# Food grade and heat resistant?



## harbickd (Feb 2, 2010)

So, here's my quandry folks. I've made these turned wooden beer steins. I've been using a mineral oil and beeswax finish and it works well for cold beverages, but as fate would have it a patron wants to put hot coffee in his wooden steins. Does anybody know of a resiliant, foodgrade, heatresistant finish for the inside of a drinking vessle? Thanks all!

D.


----------



## JW_in_Indy (Mar 20, 2009)

Hmmm.... Never heard that one before. I would contact General Finishes and see if their Salad Bowl "food safe" finish is ok with heat. I would think it would be after the 72 hour recommended dry time, but I'd want to check to be sure. http://www.rockler.com/product.cfm?page=5344 

Shellac is used in base of the coatings for M & M's (hence the melt in your mouth not in your hand.... LOL) as well as many pharmecutical pills. So I would think shellac would be extremely safe but not sure about how durable it would be or hold up to the heat. My guess is it wouldn't.
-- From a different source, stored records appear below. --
(** the dtype that [pl.DataFrame] infers for a column given as a Python
    list: the dtype of its items, and [Null] for the empty list *)
Definition inferred_dtype (s : Series) : dtype :=
  match s with
  | SInt [] | SFloat [] | SStr [] => Null
  | SInt _ => Int64
  | SFloat _ => Float64
  | SStr _ => Utf8
  end.

(** [pl.DataFrame({name: values, ...})] on Python lists. The dtype of each
    column is [inferred_dtype] of its list; the frame does not record it,
    and [join], the one operation of the repository that depends on it, is
    given it. Ints are [Z] here: a list with an int outside the 64-bit
    range, which polars does not hold in an [Int64] column, is outside the
    embedding. *)
Definition pl_DataFrame (cols : list (string * Series)) : result DataFrame :=
  assert forallb (fun c => (series_len (snd c) =? height cols)%nat) cols or ShapeError ;;
  Ok cols.

(** the rows of a series at the given positions *)
Definition take (s : Series) (idx : list nat) : Series :=
  match s with
  | SInt xs => SInt (map (fun i => nth i xs 0%Z) idx)
  | SFloat xs => SFloat (map (fun i => nth i xs 0%float) idx)
  | SStr xs => SStr (map (fun i => nth i xs EmptyString) idx)
  end.

Definition int_column (df : DataFrame) (name : string) : result (list Z) :=
  s <- column df name ;;
  match s with
  | SInt xs => Ok xs
  | _ => Raise InvalidOperationError
  end.

(** the positions of [k] in [l], counted from [j] *)
Fixpoint positions_from (k : Z) (l : list Z) (j : nat) : list nat :=
  match l with
  | [] => []
  | x :: l' => if (x =? k)%Z then j :: positions_from k l' (S j)
               else positions_from k l' (S j)
  end.

(** the pairs (left row, right row) with equal keys, in the order of the
    left rows *)
Fixpoint join_pairs (lk rk : list Z) (i : nat) : list (nat * nat) :=
  match lk with
  | [] => []
  | k :: lk' => map (fun j => (i, j)) (positions_from k rk 0) ++ join_pairs lk' rk (S i)
  end.

(** [left.join(right, on=name)], an inner join on an integer key.
    [left_key] and [right_key] are the dtypes of the two key columns: polars
    refuses to join keys of different dtypes. It leaves the order of the
    rows of an inner join unspecified: [join_order] is what it makes of the
    matching pairs of rows. The other columns of the two frames have
    different names here, so none is renamed. *)
Definition join (join_order : list (nat * nat) -> list (nat * nat))
    (left right : DataFrame) (on : string) (left_key right_key : dtype)
    : result DataFrame :=
  lk <- int_column left on ;;
  rk <- int_column right on ;;
  assert dtype_eqb left_key right_key or SchemaError ;;
  let pairs := join_order (join_pairs lk rk 0) in
  Ok (map (fun c => (fst c, take (snd c) (map fst pairs))) left ++
      map (fun c => (fst c, take (snd c) (map snd pairs)))
          (filter (fun c => negb (String.eqb (fst c) on)) right)).

(* ================================================================== *)
(** * Record assembler ([ocr_functions.py], lines 154-190) *)

(** [entry['time']] *)
Definition entry_time (e : Entry) : result string :=
  match e with TimeEntry t => Ok t | _ => Raise (KeyError "time") end.
(** [entry['gps']] *)
Definition entry_gps (e : Entry) : result Coordinates :=
  match e with GpsEntry c => Ok c | _ => Raise (KeyError "gps") end.
(** [entry['speed']] *)
Definition entry_speed (e : Entry) : result Speed :=
  match e with SpeedEntry s => Ok s | _ => Raise (KeyError "speed") end.

Definition dict_to_dataframe (join_order : list (nat * nat) -> list (nat * nat))
    (time_dict gps_dict speed_dict : AttributeStream) : result DataFrame :=
  timestamps <- mapM entry_time (values time_dict) ;;
  time_df <- pl_DataFrame [("frame_index", SInt (keys time_dict));
                           ("timestamp", SStr timestamps)]%string ;;
  lats <- mapM (fun e => c <- entry_gps e ;; Ok (latitude c)) (values gps_dict) ;;
  lons <- mapM (fun e => c <- entry_gps e ;; Ok (longitude c)) (values gps_dict) ;;
  gps_df <- pl_DataFrame [("frame_index", SInt (keys gps_dict));
                          ("latitude", SFloat lats);
                          ("longitude", SFloat lons)]%string ;;
  speeds <- mapM (fun e => s <- entry_speed e ;; Ok (speed s)) (values speed_dict) ;;
  units <- mapM (fun e => s <- entry_speed e ;; Ok (speed_units s)) (values speed_dict) ;;
  speed_df <- pl_DataFrame [("frame_index", SInt (keys speed_dict));
                            ("speed", SInt speeds);
                            ("speed_units", SStr units)]%string ;;
  let time_key := inferred_dtype (SInt (keys time_dict)) in
  let gps_key := inferred_dtype (SInt (keys gps_dict)) in
  let speed_key := inferred_dtype (SInt (keys speed_dict)) in
  joined <- join join_order time_df gps_df "frame_index" time_key gps_key ;;
  join join_order joined speed_df "frame_index" time_key speed_key.

(* ================================================================== *)
(** * Reindexer and outlier filter ([map_functions.py], lines 8-66) *)

(** [Series.diff()]: the first row has no predecessor and is null *)
Fixpoint diff_from (prev : Z) (xs : list Z) : list (option Z) :=
  match xs with
  | [] => []
  | x :: xs' => Some (x - prev)%Z :: diff_from x xs'
  end.

Definition diff (xs : list Z) : list (option Z) :=
  match xs with
  | [] => []
  | x :: xs' => None :: diff_from x xs'
  end.

Fixpoint diff_float_from (prev : float) (xs : list float) : list (option float) :=
  match xs with
  | [] => []
  | x :: xs' => Some (PrimFloat.sub x prev) :: diff_float_from x xs'
  end.

Definition diff_float (xs : list float) : list (option float) :=
  match xs with
  | [] => []
  | x :: xs' => None :: diff_float_from x xs'
  end.

(** [Series.fill_null(d)] *)
Definition fill_null {A : Type} (d : A) (l : list (option A)) : list A :=
  map (fun o => match o with Some v => v | None => d end) l.

(** [pl.col(name).diff().fill_null(0)] *)
Definition diff_fill (s : Series) : result Series :=
  match s with
  | SInt xs => Ok (SInt (fill_null 0%Z (diff xs)))
  | SFloat xs => Ok (SFloat (fill_null 0%float (diff_float xs)))
  | SStr _ => Raise InvalidOperationError
  end.

Definition count (x : Z) (l : list Z) : nat := count_occ Z.eq_dec l x.

Definition max_count (l : list Z) : nat :=
  fold_right (fun x m => Nat.max (count x l) m) 0 l.

(** the most frequent values of a column, each once *)
Definition modes_of (l : list Z) : list Z :=
  nodup Z.eq_dec (filter (fun x => (count x l =? max_count l)%nat) l).

(** [range(start, stop, step)] *)
Definition py_range (start stop step : Z) : result (list Z) :=
  if (step =? 0)%Z then Raise ValueError
  else
    let n := if (0 <? step)%Z then ((stop - start + step - 1) / step)%Z
             else ((start - stop - step - 1) / (- step))%Z in
    Ok (map (fun k => (start + Z.of_nat k * step)%Z) (seq 0 (Z.to_nat n))).

(** a numeric column seen as floats, as polars does to compare it with a
    float or to average it *)
Definition as_floats (s : Series) : result (list float) :=
  match s with
  | SInt xs => Ok (map float_of_Z xs)
  | SFloat xs => Ok xs
  | SStr _ => Raise InvalidOperationError
  end.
THen I ran across this article by Bob Flexnor (the king of all things wood and finishing).... http://www.popularwoodworking.com/features/finish3.html which again lends itself more to the safety of different finishes, but not really the heat/liquid issue that you're asking about. Still though, I found it interesting.

Sorry, that's about all I've got without doing a bunch of checking. I'd sure contact General Finishes though and see what they say. 

Good luck!


----------



## JW_in_Indy (Mar 20, 2009)

Oh yeah.... you should really post a picture of two of your stiens. I for one would love to see them....


----------